Tangermünde in Sachsen-Anhalt - eine Stadt mit Geschichte, mit Türmen, Toren, Fachwerkhäusern und verwinkelten Gassen. Bereits im Jahre 1009 wurde die Burg von Tangermünde urkundlich erwähnt. Kaiser Karl IV., der auch als Kaufmann unter den deutschen Kaisern bekannt ist, machte die Burg zu seinem Nebensitz. Über die Hansestadt Tangermünde wollte er mit dem mächtigen Städtebund ins Geschäft kommen. Nach seinem Tod residierten in Tangermünde einige Jahrzehnte die Hohenzollern.

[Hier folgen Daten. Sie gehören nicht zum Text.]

(** * Kummatty RAG pipeline: document ingestion and the chat route

    A shallow embedding of [src/lib/ingestion.ts] (the cloud pipeline,
    Gemini embeddings), [src/lib/ingestion_xenova.ts] (the local pipeline,
    Xenova embeddings) and of the chat route handler, together with the
    properties of the ingestion and chat specification that they decide.

    The asynchronous functions of the source are sequential await chains;
    they are embedded in a state-and-exception monad over a [World] that
    holds the Chroma collection, the requests received by
    [collection.upsert], the console output and the module-level
    [extractor] variable of the local pipeline.  Everything the source
    imports from a package (the Chroma client, the PDF parsers, the
    LangChain splitter, the embedding runtimes, [fs] and [path]) is a field
    of an environment record. *)

From Stdlib Require Import Ascii Floats.
From stdpp Require Import gmap strings pretty list fin_maps.

Set Warnings "-clear-no-such-hyp".

(** ** Strings of the JavaScript runtime *)

Definition LF : string := String "010"%char EmptyString.

(** [Array.prototype.join]. *)
Fixpoint join (sep : string) (l : list string) : string :=
  match l with
  | [] => EmptyString
  | [s] => s
  | s :: rest => s +:+ sep +:+ join sep rest
  end.

(** [String.prototype.endsWith]: the last [length suffix] characters of
    [s] are exactly [suffix]. *)
Definition endsWith (s suffix : string) : bool :=
  let n := String.length s in
  let k := String.length suffix in
  bool_decide (k ≤ n) && bool_decide (String.substring (n - k) k s = suffix).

Bis heute erhaltene steinerne Zeugen dieser beiden Herrschaftshäuser sind auf dem Burgberg zu bestaunen.

Eine besondere wirtschaftliche Blütezeit stellt das 15. Jahrhundert dar. Der Handel mit Tuch, Bier und Getreide brachte Wohlstand in die Stadt. Prächtige Bauten wie das Rathaus und die mächtigen Stadttore konnten errichtet werden.

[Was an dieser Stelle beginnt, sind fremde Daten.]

(** C4: right after an order creation obtained token ["tok"] (at the same
    instant), a status poll authenticates again. *)
Lemma poll_after_create_authenticates_again :
  let r1 := create_pesapal_order sample_env sample_db (sample_gateway "COMPLETED") 1 2
              sample_order_request empty_world in
  let r2 := pesapal_payment_status sample_env sample_db (sample_gateway "COMPLETED") 1
              (JStr "BRANDIFY-1-2") (snd r1) in
  resp_status_of (fst r1) = Some 200%Z /\ token_calls (snd r1) = 1 /\
  resp_status_of (fst r2) = Some 200%Z /\ token_calls (snd r2) = 2.
Proof. intros r1 r2. vm_compute. repeat split. Qed.

Lemma create_401_not_retried (E : pesapal_env) (db : firestore) (gw : gateway) (now rnd : Z)
    (body : list (string * jsval)) (w w' : world) (res : result response)
    (tok : jsval) (txt : string) (js : result jsval) :
  credentials_set E = true ->
  required_present body = true ->
  stringifiable (js_or (field body "planName") (JStr "Plan")) = true ->
  name_splittable (field body "customerName") = true ->
  auth_gives_token gw tok ->
  stringifiable tok = true ->
  (forall t od, gw_SubmitOrderRequest gw t od = Http 401 txt js) ->
  create_pesapal_order E db gw now rnd body w = (res, w') ->
  exists od, res = Ok (create_failure ("PesaPal order submission failed: 401 - " ++ txt)) /\
             calls w' = (calls w ++ [CallRequestToken; CallSubmitOrder tok od])%list /\
             pesapalOrders w' = pesapalOrders w /\ payments w' = payments w.
Proof.
  intros Hcred Hreq Hplan Hname (st & atxt & j & Hauth & Hok & Htok & Htt) Htoks H401 H.
  unfold required_present in Hreq.
  apply andb_prop in Hreq as [Hreq He]. apply andb_prop in Hreq as [Ha Hc].
  destruct (stringifiable_true _ Hplan) as [plan Hpl].
  destruct (stringifiable_true _ Htoks) as [ts Hts].
  unfold_pesapal_in H.
  rewrite Ha, Hc, He, Hcred in H.
  split_run H.
  all: simplify_eq/=.
  all: negb_hyps; try congruence.
  all: try (destruct (field body "customerName"); discriminate).
  all: rewrite ?H401 in *; simplify_eq.
  all: rewrite Htok in *; simplify_eq.
  all: eexists; (split; [reflexivity |]); rewrite <- ?app_assoc; repeat split.
Qed.

Lemma poll_401_not_retried (E : pesapal_env) (db : firestore) (gw : gateway) (now : Z)
    (oid : jsval) (w w' : world) (res : result response) (tok : jsval) (txt : string)
    (js : result jsval) :
  credentials_set E = true ->
  truthy oid = true ->
  stringifiable oid = true ->
  auth_gives_token gw tok ->
  stringifiable tok = true ->
  (forall t id, gw_GetTransactionStatus gw t id = Http 401 txt js) ->
  pesapal_payment_status E db gw now oid w = (res, w') ->
  res = Ok (RespJson 500 [("message", JStr "Failed to check payment status");
                          ("error", JStr ("Status check failed: 401 - " ++ txt))]) /\
  calls w' = (calls w ++ [CallRequestToken; CallGetTransactionStatus tok (js_to_string oid)])%list /\
  pesapalOrders w' = pesapalOrders w /\ payments w' = payments w.
Proof.
  intros Hcred Hoid Hoids (st & atxt & j & Hauth & Hok & Htok & Htt) Htoks H401 H.
  destruct (stringifiable_true _ Hoids) as [os Hos].
  destruct (stringifiable_true _ Htoks) as [ts Hts].
  unfold js_to_string. rewrite Hos.
  unfold_pesapal_in H.
  rewrite Hoid, Hcred in H.
  split_run H.
  all: simplify_eq/=.
  all: negb_hyps; try congruence.
  all: rewrite ?H401 in *; simplify_eq.
  all: rewrite Htok in *; simplify_eq.
  all: rewrite <- ?app_assoc; repeat split.
Qed.

(** C8 (corrected): a 401 from the order submission or from the status
    query is handled like any other non-2xx status: it is not told apart
    from other rejections, the token is not refreshed and the call is not
    retried.  When the request gets as far as that call (credentials set,
    a token obtained, the values put in the request convertible to
    strings), the handler answers 500 with the generic error, after
    exactly one authentication call and one submission (resp. status)
    call. *)
Theorem unauthorized_not_retried :
  (forall (E : pesapal_env) (db : firestore) (gw : gateway) (now rnd : Z)
          (body : list (string * jsval)) (w w' : world) (res : result response)
          (tok : jsval) (txt : string) (js : result jsval),
     credentials_set E = true ->
     required_present body = true ->
     stringifiable (js_or (field body "planName") (JStr "Plan")) = true ->
     name_splittable (field body "customerName") = true ->
     auth_gives_token gw tok ->
     stringifiable tok = true ->
     (forall t od, gw_SubmitOrderRequest gw t od = Http 401 txt js) ->
     create_pesapal_order E db gw now rnd body w = (res, w') ->
     exists od, res = Ok (create_failure ("PesaPal order submission failed: 401 - " ++ txt)) /\
                calls w' = (calls w ++ [CallRequestToken; CallSubmitOrder tok od])%list /\
                pesapalOrders w' = pesapalOrders w /\ payments w' = payments w) /\
  (forall (E : pesapal_env) (db : firestore) (gw : gateway) (now : Z) (oid : jsval)
          (w w' : world) (res : result response) (tok : jsval) (txt : string)
          (js : result jsval),
     credentials_set E = true ->
     truthy oid = true ->
     stringifiable oid = true ->
     auth_gives_token gw tok ->
     stringifiable tok = true ->
     (forall t id, gw_GetTransactionStatus gw t id = Http 401 txt js) ->
     pesapal_payment_status E db gw now oid w = (res, w') ->
     res = Ok (RespJson 500 [("message", JStr "Failed to check payment status");
                             ("error", JStr ("Status check failed: 401 - " ++ txt))]) /\
     calls w' = (calls w ++ [CallRequestToken; CallGetTransactionStatus tok (js_to_string oid)])%list /\
     pesapalOrders w' = pesapalOrders w /\ payments w' = payments w).
Proof.
  split; [exact create_401_not_retried | exact poll_401_not_retried].
Qed.

Lemma unauthorized_not_retried_witness :
  let r := create_pesapal_order sample_env sample_db unauthorized_gateway 1 2 sample_order_request
             empty_world in
  exists od, fst r = Ok (create_failure "PesaPal order submission failed: 401 - Unauthorized") /\
             calls (snd r) = (calls empty_world ++ [CallRequestToken; CallSubmitOrder (JStr "tok") od])%list /\
             pesapalOrders (snd r) = pesapalOrders empty_world /\
             payments (snd r) = payments empty_world.
Proof.
  intros r.
  apply (proj1 unauthorized_not_retried sample_env sample_db unauthorized_gateway 1%Z 2%Z
           sample_order_request empty_world (snd r) (fst r) (JStr "tok") "Unauthorized"
           (Thrown "Unexpected token")); try reflexivity.
  exists 200%Z, "", (JObj [("token", JStr "tok")]). repeat split.
Defined.

(** C8: against a gateway that answers 401 to every submission, an order
    creation makes one authentication call and one submission, and
    answers 500: no refresh, no retry. *)
Lemma create_401_single_attempt :
  let r := create_pesapal_order sample_env sample_db unauthorized_gateway 1 2 sample_order_request
             empty_world in
  fst r = Ok (create_failure "PesaPal order submission failed: 401 - Unauthorized") /\
  calls (snd r) = [CallRequestToken; CallSubmitOrder (JStr "tok") sample_order_data].
Proof. intros r. vm_compute. split; reflexivity. Qed.

(** Use the acceptance [H] of the first write the goal submits. *)
Ltac fs_accept H :=
  match goal with
  | |- context [fs_refuse ?db ?fw] =>
      let Hw := fresh in
      assert (Hw : fs_refuse db fw = None) by exact H; rewrite Hw; clear Hw
  end.

(** C6 (corrected): the end-to-end scenario, with the credentials set.
    Creating the order (1000, "KES", "a@b.com") against a gateway that
    returns a token, the tracking id "T-1" and a redirect URL answers 200
    after one authentication call and one submission, and, when
    Firestore accepts the write, stores the single document
    [sample_pending_doc]: status PENDING, no tracking id, and no CREATED
    status at any point.  A poll for the created order's id that reports
    COMPLETED, whose update Firestore accepts, then stores COMPLETED. *)
Theorem end_to_end_create_then_poll (E : pesapal_env) (db : firestore) (t : Z) (w : world) :
  credentials_set E = true ->
  pesapalOrders w !! "BRANDIFY-1-2" = None ->
  fs_refuse db {| fw_op := FsSetMerge; fw_path := "pesapalOrders/BRANDIFY-1-2";
                  fw_data := order_doc_data sample_pending_doc; fw_exists := false |} = None ->
  fs_refuse db {| fw_op := FsUpdate; fw_path := "pesapalOrders/BRANDIFY-1-2";
                  fw_data := [("status", JStr "COMPLETED"); ("updatedAt", JNum t)];
                  fw_exists := true |} = None ->
  let r1 := create_pesapal_order E db (sample_gateway "COMPLETED") 1 2 sample_order_request w in
  let r2 := pesapal_payment_status E db (sample_gateway "COMPLETED") t (JStr "BRANDIFY-1-2")
              (snd r1) in
  resp_status_of (fst r1) = Some 200%Z /\
  (exists od, calls (snd r1) = (calls w ++ [CallRequestToken; CallSubmitOrder (JStr "tok") od])%list) /\
  pesapalOrders (snd r1) = <["BRANDIFY-1-2" := sample_pending_doc]> (pesapalOrders w) /\
  resp_status_of (fst r2) = Some 200%Z /\
  stored_status (snd r2) "BRANDIFY-1-2" = Some (JStr "COMPLETED").
Proof.
  intros Hcred Hnone Hset Hupd r1 r2. subst r1 r2.
  assert (Hdp : doc_path (JStr "BRANDIFY-1-2") = Ok "BRANDIFY-1-2") by reflexivity.
  unfold_pesapal. unfold stored_status.
  change ("BRANDIFY-" ++ Z_to_string 1 ++ "-" ++ Z_to_string 2) with "BRANDIFY-1-2".
  rewrite Hcred. cbn -[doc_path]. rewrite Hnone. cbn -[doc_path].
  fs_accept Hset. cbn -[doc_path].
  rewrite Hdp. cbn -[doc_path].
  rewrite lookup_insert_eq. cbn -[doc_path].
  fs_accept Hupd. cbn -[doc_path].
  rewrite lookup_insert_eq. cbn -[doc_path].
  repeat split. eexists. rewrite <- app_assoc. reflexivity.
Qed.

Lemma end_to_end_create_then_poll_witness :
  let r1 := create_pesapal_order sample_env sample_db (sample_gateway "COMPLETED") 1 2
              sample_order_request empty_world in
  let r2 := pesapal_payment_status sample_env sample_db (sample_gateway "COMPLETED") 3
              (JStr "BRANDIFY-1-2") (snd r1) in
  resp_status_of (fst r1) = Some 200%Z /\
  (exists od, calls (snd r1) = (calls empty_world ++ [CallRequestToken; CallSubmitOrder (JStr "tok") od])%list) /\
  pesapalOrders (snd r1) = <["BRANDIFY-1-2" := sample_pending_doc]> (pesapalOrders empty_world) /\
  resp_status_of (fst r2) = Some 200%Z /\
  stored_status (snd r2) "BRANDIFY-1-2" = Some (JStr "COMPLETED").
Proof.
  apply (end_to_end_create_then_poll sample_env sample_db 3 empty_world); reflexivity.
Defined.

(** C6: in the scenario the created order is stored as PENDING, never as
    CREATED, and after the poll reports COMPLETED no payment record exists
    for it. *)
Lemma end_to_end_no_created_no_payment :
  let r1 := create_pesapal_order sample_env sample_db (sample_gateway "COMPLETED") 1 2
              sample_order_request empty_world in
  let r2 := pesapal_payment_status sample_env sample_db (sample_gateway "COMPLETED") 3
              (JStr "BRANDIFY-1-2") (snd r1) in
  stored_status empty_world "BRANDIFY-1-2" = None /\
  stored_status (snd r1) "BRANDIFY-1-2" = Some (JStr "PENDING") /\
  stored_status (snd r2) "BRANDIFY-1-2" = Some (JStr "COMPLETED") /\
  payments_for (snd r2) "BRANDIFY-1-2" = 0.
Proof. intros r1 r2. vm_compute. repeat split. Qed.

1617 zerstörte eine Feuersbrunst den größten Teil aller Wohnhäuser innerhalb der Stadtmauern. Grete Minde soll daran Schuld gewesen sein und wurde zum Tod auf dem Scheiterhaufen verurteilt. Durch sie ist Tangermünde auch ein Schauplatz deutscher Literatur geworden. Neben Theodor Fontane haben sich auch andere Dichter von ihrer Geschichte inspirieren lassen.

Nach dem Brand entstanden viele heute noch erhaltene Fachwerkhäuser mit zum Teil reich verzierten Portalen und interessanten Schmuckformen. Sie bilden einen reizvollen Kontrast zu den backsteingotischen Baudenkmälern.

Die Industrialisierung des 19. Jahrhunderts vollzog sich im Norden der Stadt, so dass Tangermünde sein ursprüngliches Stadtbild erhalten konnte. Die historischen Bauten in der Altstadt, die Stadtmauer und die Burganlage befinden sich noch heute im Originalzustand.

Zu den schönsten mittelalterlichen Toranlagen im norddeutschen Raum gehört das "Neustädter Tor". Zwei Türme flankieren das Haupttor mit seiner spitzbogigen Durchfahrt. Der rechteckige Turm entstand um 1300, der Rundturm und das Mittelhaus um 1450.

Auf der Seite zur Kirchstraße ist eine Austrittsöffnung zu erkennen, die auf einen Wehrgang der Stadtmauer führte. Noch heute ist deutlich zu sehen, wo die alte Stadtmauer anschloss. Geprägt von massiven Wehrtürmen und den früher einzigen Zugängen zur Stadt ist sie ein sehenswertes Zeugnis mittelalterlicher Baukunst.